Initially, my step-daughter didn’t live with us in the U. S. During that time she was suffering from a rather rare syndrome in her intestines (I don’t want to go into details here), which we didn’t know about as it had not manifested itself before. But then she started suffering from nausea, vomitting, stomach and abdominal pain. A friend of my wife’s took her to a clinic. The first thing they did was hook her up to an IV, as they always do in Cambodia, whether you need it or not. The diagnosis was as hazy as the doctor’s knowledge. It was during the year we came to pick them up to come live with us. During our stay that same friend advised us to see a ‘famous’ doctor, apparently one of the chief doctors at the Calamette Hospital. He did bloodwork, took X-rays, and seemed to examine her thoroughly. His diagnosis: she had water in her abdomen. How it got there and the cause of it, that eminent doctor didn’t know. Treatment: another IV. Charge: $50.

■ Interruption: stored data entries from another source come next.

(* ===== verification/Worker.v ===== *)
(** * The worker core (dp/core/worker.c)

    A worker takes the request in its mailbox, parses a new packet or resumes a
    preempted context, runs it until it finishes or is preempted, and answers
    through the response mailbox.  The run of the request's own code between the
    two context switches is an argument: whether it finished. *)

From S2P Require Import Prelude Stddef Heap Mempool Bytes Mbuf Dispatch NetInput Context Dispatcher.
Local Open Scope Z_scope.

(** The size of [struct response]. *)
Definition SIZEOF_RESPONSE : Z := 48.

(** ** State *)

(** The thread-local variables. *)
Record worker_local := mk_worker_local {
  l_cont : ptr;
  l_finished : bool;
  l_tls_networker_cy : Z;
  l_tls_dispatcher_cy : Z;
}.

(** What a worker accesses: the shared state, the data of the packets, and its
    own variables. *)
Record worker_st := mk_worker_st {
  x_world : world;
  x_data : packets;
  x_local : worker_local;
}.

#[export] Instance eta_worker_local : Settable worker_local :=
  λ l, mk_worker_local (l_cont l) (l_finished l) (l_tls_networker_cy l) (l_tls_dispatcher_cy l).
#[export] Instance eta_worker_st : Settable worker_st :=
  λ s, mk_worker_st (x_world s) (x_data s) (x_local s).

(** ** Parsing *)

(** The source and destination addresses are at 12 and 16 in [struct ip_hdr];
    the fields of [struct ip_tuple] are at 0, 4, 8 and 10. *)
Definition MBUF_DONE_MARK : Z := 0xDEADBEEF.

(** The parsed request: addresses of the payload and of the tuple, time stamp. *)
Record parsed := mk_parsed { p_data : ptr; p_id : ptr; p_recv_cycles : Z }.

(** [parse_packet]: [None] inside is the case [*data_ptr = NULL]. *)
Definition parse_packet (m : heap) (d : bytes) (pkt : ptr) : option (option parsed * heap * bytes) :=
  vhl ← get8 d IP_OFF;
  let hdrlen := Z.land vhl 15 * 4 in
  let udp := (IP_OFF + Z.to_nat hdrlen)%nat in
  let data_ptr := mbuf_mtod_off pkt (Z.of_nat (udp + UDP_HDR_LEN)) in
  len ← get16 d (udp + 4);
  let len := ntoh16 len in
  plen ← ld m pkt MB_LEN;
  if negb (mbuf_enough_space plen (Z.of_nat udp) len) then Some (None, m, d) else
  src ← get32 d (IP_OFF + 12);
  d ← put32 d 0 (ntoh32 src);
  dst ← get32 d (IP_OFF + 16);
  d ← put32 d 4 (ntoh32 dst);
  sport ← get16 d udp;
  d ← put16 d 8 (ntoh16 sport);
  dport ← get16 d (udp + 2);
  d ← put16 d 10 (ntoh16 dport);
  recv_cycles ← ld m pkt MB_TIMESTAMP;
  m ← sto m pkt MB_DONE MBUF_DONE_MARK;
  Some (Some (mk_parsed data_ptr (mbuf_mtod_off pkt 0) recv_cycles), m, d).

(** The halves in which a 64-bit value is passed to [makecontext], and how
    [generic_work] joins them. *)
Definition msw (x : Z) : Z := u32 (Z.shiftr (Z.land x 0xFFFFFFFF00000000) 32).
Definition lsw (x : Z) : Z := u32 (Z.land x 0x00000000FFFFFFFF).
Definition join_words (hi lo : Z) : Z := Z.lor (u64 (Z.shiftl hi 32)) lo.

(** ** Handlers *)

Definition lift_world {A} (c : ST world A) : ST worker_st A :=
  λ s, '(a, w) ← c (x_world s); Some (a, s <| x_world := w |>).

Definition set_local (f : worker_local → worker_local) : ST worker_st unit :=
  st_mod (λ s, s <| x_local ::= f |>).

(** [set_context_link] on the store of the shared state. *)
Definition do_set_context_link (c link : ptr) : ST worker_st unit :=
  λ s, m ← set_context_link (w_mem (x_world s)) c link;
       Some (tt, s <| x_world ::= λ w, w <| w_mem := m |> |>).

Definition do_parse_packet (pkt : ptr) : ST worker_st (option parsed) :=
  λ s, '(r, m, d) ← parse_packet (w_mem (x_world s)) (mbuf_data (x_data s) pkt) pkt;
       Some (r, s <| x_world ::= λ w, w <| w_mem := m |> |> <| x_data ::= <[pkt := d]> |>).

Definition mem_ld (p off : Z) : ST worker_st Z :=
  λ s, v ← ld (w_mem (x_world s)) p off; Some (v, s).

(** [init_worker], for the worker with index [i]; it also reclaims sent packets
    and installs the interrupt handler. *)
Definition init_worker (i : nat) : ST worker_st unit :=
  lift_world (set_resp i (λ r, r <| wr_flag := PROCESSED |>)).

(** [uctx_main] is the address of the worker's main context; [fin] tells whether
    the request runs to its end before control comes back. *)
Definition handle_new_packet (uctx_main : ptr) (i : nat) (fin : bool) : ST worker_st unit :=
  req ← lift_world (arr_get w_req i);
  let pkt := dr_mbuf req in
  r ← do_parse_packet pkt;
  ncy ← mem_ld pkt MB_NETWORKER_CY;
  set_local (λ l, l <| l_tls_networker_cy := ncy |>
                    <| l_tls_dispatcher_cy := dr_dispatcher_cy req |>);;
  match r with
  | Some _ =>
      set_local (λ l, l <| l_cont := dr_rnbl req |>);;
      do_set_context_link (dr_rnbl req) uctx_main;;
      set_local (λ l, l <| l_finished := false |>);;
      set_local (λ l, l <| l_finished := fin |>)
  | None => set_local (λ l, l <| l_finished := true |>)
  end.

Definition handle_context (uctx_main : ptr) (i : nat) (fin : bool) : ST worker_st unit :=
  req ← lift_world (arr_get w_req i);
  let pkt := dr_mbuf req in
  ncy ← (if pkt =? NULL then mret 0 else mem_ld pkt MB_NETWORKER_CY);
  set_local (λ l, l <| l_tls_networker_cy := ncy |>
                    <| l_tls_dispatcher_cy := dr_dispatcher_cy req |>
                    <| l_finished := false |>
                    <| l_cont := dr_rnbl req |>);;
  do_set_context_link (dr_rnbl req) uctx_main;;
  set_local (λ l, l <| l_finished := fin |>).

(** [handle_request] after its waiting loop ended. *)
Definition handle_request (uctx_main : ptr) (i : nat) (fin : bool) : ST worker_st unit :=
  lift_world (set_req i (λ r, r <| dr_flag := WAITING |>));;
  req ← lift_world (arr_get w_req i);
  if dr_category req =? PACKET then handle_new_packet uctx_main i fin
  else handle_context uctx_main i fin.

(** The response a worker with variables [l] gives to request [req]. *)
Definition answer (req : dispatcher_request) (l : worker_local) (r : worker_response) : worker_response :=
  r <| wr_timestamp := dr_timestamp req |>
    <| wr_type := dr_type req |>
    <| wr_mbuf := dr_mbuf req |>
    <| wr_rnbl := l_cont l |>
    <| wr_category := CONTEXT |>
    <| wr_flag := if l_finished l then FINISHED else PREEMPTED |>.

Definition finish_request (i : nat) : ST worker_st unit :=
  req ← lift_world (arr_get w_req i);
  s ← st_get;
  lift_world (set_resp i (answer req (x_local s))).

(** One turn of [do_work] once a request has arrived. *)
Definition worker_turn (uctx_main : ptr) (i : nat) (fin : bool) : ST worker_st unit :=
  handle_request uctx_main i fin;;
  finish_request i.

(** ** Correctness of parsing *)

(** The UDP datagram ends inside the frame. *)
Definition parsable (m : heap) (d : bytes) (pkt : ptr) : Prop :=
  Z.of_nat (udp_off d) + be16 d (udp_off d + 4) ≤ rd m pkt MB_LEN.

Lemma be16_ext d d' o : (∀ i, (o ≤ i)%nat → d' !! i = d !! i) → be16 d' o = be16 d o.
Proof. intros H. unfold be16, byte_at. by rewrite !H by lia. Qed.

Lemma udp_off_ext d d' : (∀ i, (IP_OFF ≤ i)%nat → d' !! i = d !! i) → udp_off d' = udp_off d.
Proof. intros H. unfold udp_off, ip_hdrlen, byte_at. by rewrite H. Qed.

(** Only the bytes from the IP header on matter. *)
Lemma parsable_ext m m' d d' pkt :
  parsable m d pkt → rd m' pkt MB_LEN = rd m pkt MB_LEN → (∀ i, (IP_OFF ≤ i)%nat → d' !! i = d !! i) →
  parsable m' d' pkt.
Proof.
  intros H Hm Hd. unfold parsable. pose proof (udp_off_range d) as Hr.
  rewrite Hm, (udp_off_ext d d' Hd), (be16_ext d d'); [done|]. intros i Hi. apply Hd. unfold IP_OFF. lia.
Qed.

Lemma delivered_parsable cfg m d pkt i :
  eth_verdict cfg (rd m pkt MB_LEN) d = Deliver i → parsable m d pkt ∧ (i < num_ports cfg)%nat.
Proof.
  unfold eth_verdict. destruct (ip_udp_ok _ _); [simpl|done]. unfold udp_overrun.
  destruct (Z.ltb_spec (rd m pkt MB_LEN) (Z.of_nat (udp_off d) + be16 d (udp_off d + 4))); [done|].
  destruct (list_find _ _) as [[k p]|] eqn:E; [|by destruct (_ =? _)]. intros [= <-]. split; [done|].
  apply list_find_Some in E as (E & _). apply lookup_lt_Some in E. rewrite length_take in E. lia.
Qed.

(** Store a field in the first 12 bytes: what lies behind stays. *)
Lemma put_head n d o v :
  (o + n ≤ 12)%nat → (12 ≤ length d)%nat → bytes_wf d →
  ∃ d', le_put n d o v = Some d' ∧ length d' = length d ∧ bytes_wf d' ∧ (∀ i, (12 ≤ i)%nat → d' !! i = d !! i) ∧
    (∀ k o', (o' + k ≤ o ∨ o + n ≤ o')%nat → le_get k d' o' = le_get k d o') ∧ le_get n d' o = Some (v mod 256 ^ Z.of_nat n).
Proof.
  intros Ho Hl Hwf. destruct (le_put_some n d o v) as [d' E]; [lia|]. exists d'. split_and!; [done|by eapply le_put_length|by eapply le_put_wf| | |].
  - intros i Hi. eapply le_put_lookup; [done|lia].
  - intros k o' H. by eapply le_get_put_ne.
  - by eapply le_get_put_eq.
Qed.

Lemma be32_range b o : bytes_wf b → 0 ≤ be32 b o < 2 ^ 32.
Proof.
  intros Hwf. unfold be32. pose proof (byte_at_range b o Hwf). pose proof (byte_at_range b (o + 1) Hwf).
  pose proof (byte_at_range b (o + 2) Hwf). pose proof (byte_at_range b (o + 3) Hwf). lia.
Qed.

Lemma parse_packet_ok m d pkt :
  bytes_wf d → (128 ≤ length d)%nat → pkt ≠ NULL → parsable m d pkt →
  ∃ d', parse_packet m d pkt =
      Some (Some (mk_parsed (mbuf_mtod_off pkt (Z.of_nat (udp_off d + UDP_HDR_LEN))) (mbuf_mtod_off pkt 0) (rd m pkt MB_TIMESTAMP)),
            <[(pkt, MB_DONE) := MBUF_DONE_MARK]> m, d') ∧
    length d' = length d ∧ bytes_wf d' ∧ (∀ i, (12 ≤ i)%nat → d' !! i = d !! i) ∧
    get32 d' 0 = Some (be32 d (IP_OFF + 12)) ∧ get32 d' 4 = Some (be32 d (IP_OFF + 16)) ∧
    get16 d' 8 = Some (be16 d (udp_off d)) ∧ get16 d' 10 = Some (be16 d (udp_off d + 2)).
Proof.
  intros Hwf Hl Hp Hparse. unfold parse_packet. pose proof (udp_off_range d) as Hr.
  rewrite (get8_byte d IP_OFF) by (unfold IP_OFF; lia). cbn [mbind option_bind].
  change 15 with (Z.ones 4). rewrite Z.land_ones by lia. change (2 ^ 4) with 16.
  replace (byte_at d IP_OFF mod 16 * 4) with (ip_hdrlen d) by (unfold ip_hdrlen; lia). fold (udp_off d).
  destruct (get16_ntoh d (udp_off d + 4)) as (v & -> & Ev & _); [done|lia|]. cbn [mbind option_bind]. rewrite Ev.
  rewrite (ld_some m pkt MB_LEN) by done. cbn [mbind option_bind]. pose proof (be16_range d (udp_off d + 4) Hwf).
  rewrite space_leb, (proj2 (Z.leb_le _ _)) by (done || lia). cbn [negb].
  destruct (get32_ntoh d (IP_OFF + 12)) as (src & -> & Es & _); [done|unfold IP_OFF; lia|]. cbn [mbind option_bind]. rewrite Es.
  destruct (put_head 4 d 0 (be32 d (IP_OFF + 12))) as (d1 & -> & L1 & W1 & K1 & G1 & E1); [lia|lia|done|]. cbn [mbind option_bind].
  rewrite (G1 4 (IP_OFF + 16))%nat by (unfold IP_OFF; lia).
  destruct (get32_ntoh d (IP_OFF + 16)) as (dst & -> & Ed & _); [done|unfold IP_OFF; lia|]. cbn [mbind option_bind]. rewrite Ed.
  destruct (put_head 4 d1 4 (be32 d (IP_OFF + 16))) as (d2 & -> & L2 & W2 & K2 & G2 & E2); [lia|lia|done|]. cbn [mbind option_bind].
  rewrite G2, G1 by lia.
  destruct (get16_ntoh d (udp_off d)) as (sp & -> & Esp & _); [done|lia|]. cbn [mbind option_bind]. rewrite Esp.
  destruct (put_head 2 d2 8 (be16 d (udp_off d))) as (d3 & -> & L3 & W3 & K3 & G3 & E3); [lia|lia|done|]. cbn [mbind option_bind].
  rewrite G3, G2, G1 by lia.
  destruct (get16_ntoh d (udp_off d + 2)) as (dp & -> & Edp & _); [done|lia|]. cbn [mbind option_bind]. rewrite Edp.
  destruct (put_head 2 d3 10 (be16 d (udp_off d + 2))) as (d4 & -> & L4 & W4 & K4 & G4 & E4); [lia|lia|done|]. cbn [mbind option_bind].
  heap_step_head. pose proof (be32_range d (IP_OFF + 12) Hwf). pose proof (be32_range d (IP_OFF + 16) Hwf).
  pose proof (be16_range d (udp_off d) Hwf). pose proof (be16_range d (udp_off d + 2) Hwf).
  exists d4. split_and!; [done|congruence|done|intros i Hi; by rewrite K4, K3, K2, K1|..].
  - rewrite G4, G3, G2, E1 by lia. f_equal. by apply Z.mod_small.
  - rewrite G4, G3, E2 by lia. f_equal. by apply Z.mod_small.
  - rewrite G4, E3 by lia. f_equal. by apply Z.mod_small.
  - rewrite E4. f_equal. by apply Z.mod_small.
Qed.

(** C29: A worker can parse every frame the networker delivers.  It finds the
    payload behind the UDP header, builds the addresses and ports of the request
    in host byte order in place of the Ethernet header, and leaves the IP header
    and everything behind it as it was. *)
Theorem parse_packet_delivered cfg m d pkt i :
  bytes_wf d → (128 ≤ length d)%nat → pkt ≠ NULL → eth_verdict cfg (rd m pkt MB_LEN) d = Deliver i →
  ∃ d', parse_packet m d pkt =
      Some (Some (mk_parsed (mbuf_mtod_off pkt (Z.of_nat (udp_off d + UDP_HDR_LEN))) (mbuf_mtod_off pkt 0) (rd m pkt MB_TIMESTAMP)),
            <[(pkt, MB_DONE) := MBUF_DONE_MARK]> m, d') ∧
    length d' = length d ∧ (∀ i, (12 ≤ i)%nat → d' !! i = d !! i) ∧
    get32 d' 0 = Some (be32 d (IP_OFF + 12)) ∧ get32 d' 4 = Some (be32 d (IP_OFF + 16)) ∧
    get16 d' 8 = Some (be16 d (udp_off d)) ∧ get16 d' 10 = Some (be16 d (udp_off d + 2)).
Proof.
  intros Hwf Hl Hp Hv. destruct (delivered_parsable cfg m d pkt i Hv) as [Hparse _].
  destruct (parse_packet_ok m d pkt Hwf Hl Hp Hparse) as (d' & ? & ? & _ & ?). by exists d'.
Qed.

Lemma parse_packet_delivered_witness :
  ∃ d' p, parse_packet ex_pkt_heap (ex_frame 24) 8192 = Some (Some p, <[(8192, MB_DONE) := MBUF_DONE_MARK]> ex_pkt_heap, d') ∧
    p_data p = 8192 + 64 + 42 ∧ get32 d' 0 = Some 0x0a000002 ∧ get16 d' 10 = Some 5001.
Proof.
  destruct (parse_packet_delivered ex_net_cfg ex_pkt_heap (ex_frame 24) 8192 1 (ex_frame_wf 24 ltac:(lia)) ltac:(vm_compute; lia)
    ltac:(done) ltac:(vm_compute; reflexivity)) as (d' & E & _ & _ & E1 & _ & _ & E2).
  eexists d', _. split; [exact E|]. split_and!; [by vm_compute|exact E1|exact E2].
Defined.

(** ** The halves of a 64-bit argument *)

Lemma words_join x : 0 ≤ x < U64_MOD → join_words (msw x) (lsw x) = x.
Proof.
  intros Hx. unfold join_words, msw, lsw.
  change 0xFFFFFFFF00000000 with (Z.shiftl (Z.ones 32) 32). change 0x00000000FFFFFFFF with (Z.ones 32).
  apply Z.bits_inj'. intros n Hn. rewrite Z.lor_spec. unfold u64, u32.
  change U64_MOD with (2 ^ 64) in *. change U32_MOD with (2 ^ 32).
  destruct (decide (n < 32)).
  - rewrite Z.mod_pow2_bits_low, Z.shiftl_spec_low by lia. rewrite Z.mod_pow2_bits_low, Z.land_spec, Z.testbit_ones_nonneg by lia.
    rewrite (proj2 (Z.ltb_lt _ _)) by lia. by rewrite andb_true_r.
  - rewrite (Z.mod_pow2_bits_high _ 32 n), orb_false_r by lia. destruct (decide (n < 64)).
    + rewrite Z.mod_pow2_bits_low, Z.shiftl_spec, Z.mod_pow2_bits_low, Z.shiftr_spec, Z.land_spec, Z.shiftl_spec, Z.testbit_ones_nonneg by lia.
      replace (n - 32 + 32) with n by lia. rewrite (proj2 (Z.ltb_lt _ _)) by lia. by rewrite andb_true_r.
    + rewrite Z.mod_pow2_bits_high by lia. symmetry. apply Z.bits_above_log2; [lia|].
      destruct (decide (x = 0)) as [->|]; [simpl; lia|]. apply Z.log2_lt_pow2; [lia|].
      apply Z.lt_le_trans with (2 ^ 64); [lia|]. apply Z.pow_le_mono_r; lia.
Qed.

(** the 64-bit values that [handle_new_packet] splits into two 32-bit
    arguments of [makecontext] reach [generic_work] unchanged. *)
Theorem words_roundtrip x : 0 ≤ x < U64_MOD → join_words (msw x) (lsw x) = x.
Proof. apply words_join. Qed.

Lemma words_roundtrip_witness : join_words (msw 0x4000123456789abc) (lsw 0x4000123456789abc) = 0x4000123456789abc.
Proof. apply words_roundtrip. unfold U64_MOD. lia. Defined.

When we got to the U. S. her symptoms persisted and I took her to an internist who just by looking at her was able to diagnose the problem (there were outward signs by which an expert recognizes the syndrome immediately). Naturally, he ran all the necessary checks and tests on her, including endoscopy and colonoscopy and started a treatment, which brought about a remission of that syndrome. Now that we are Cambodia she is still sympton-free and enjoys the normal life of young woman.

In my early years here I had a stomach problem, which was accompanied by a slight fever. Fearing a malaria-type infection my friend suggested I see the Tropical & Traveller’s Medical Clinic. A Western-educated doctor examined me, diagnosed minor food poisoning and gave me appropriate medication. Charge: $50. That was in around 1996.

My son suffered from sneezing fits. On one of his visits it got so bad that I took him to a nose-ear-throat specialist at the Aurore clinic. The doctor found the culprit quickly; unfortunately, the cure would have involved minor surgery, which we didn’t want to have done here. My son got some medication though, which helped alleviate the problem. Cost: $15, plus medicine (2009).

Since Florida my wife suffered from chronic allergies. These abated when here – for whatever reason – but one time they came back and got so bad that we decided to see the same doctor at Aurore. He prescribed a range of medicines; one of which produced a severe reaction in the form of stomach pain. Result: she needed to spend a night there in order to settle down her stomach; of course, an IV was administered as well. This time though, it definitely was part of the healing process. Cost for all of this: $100 for private room, food, care, medication (2010).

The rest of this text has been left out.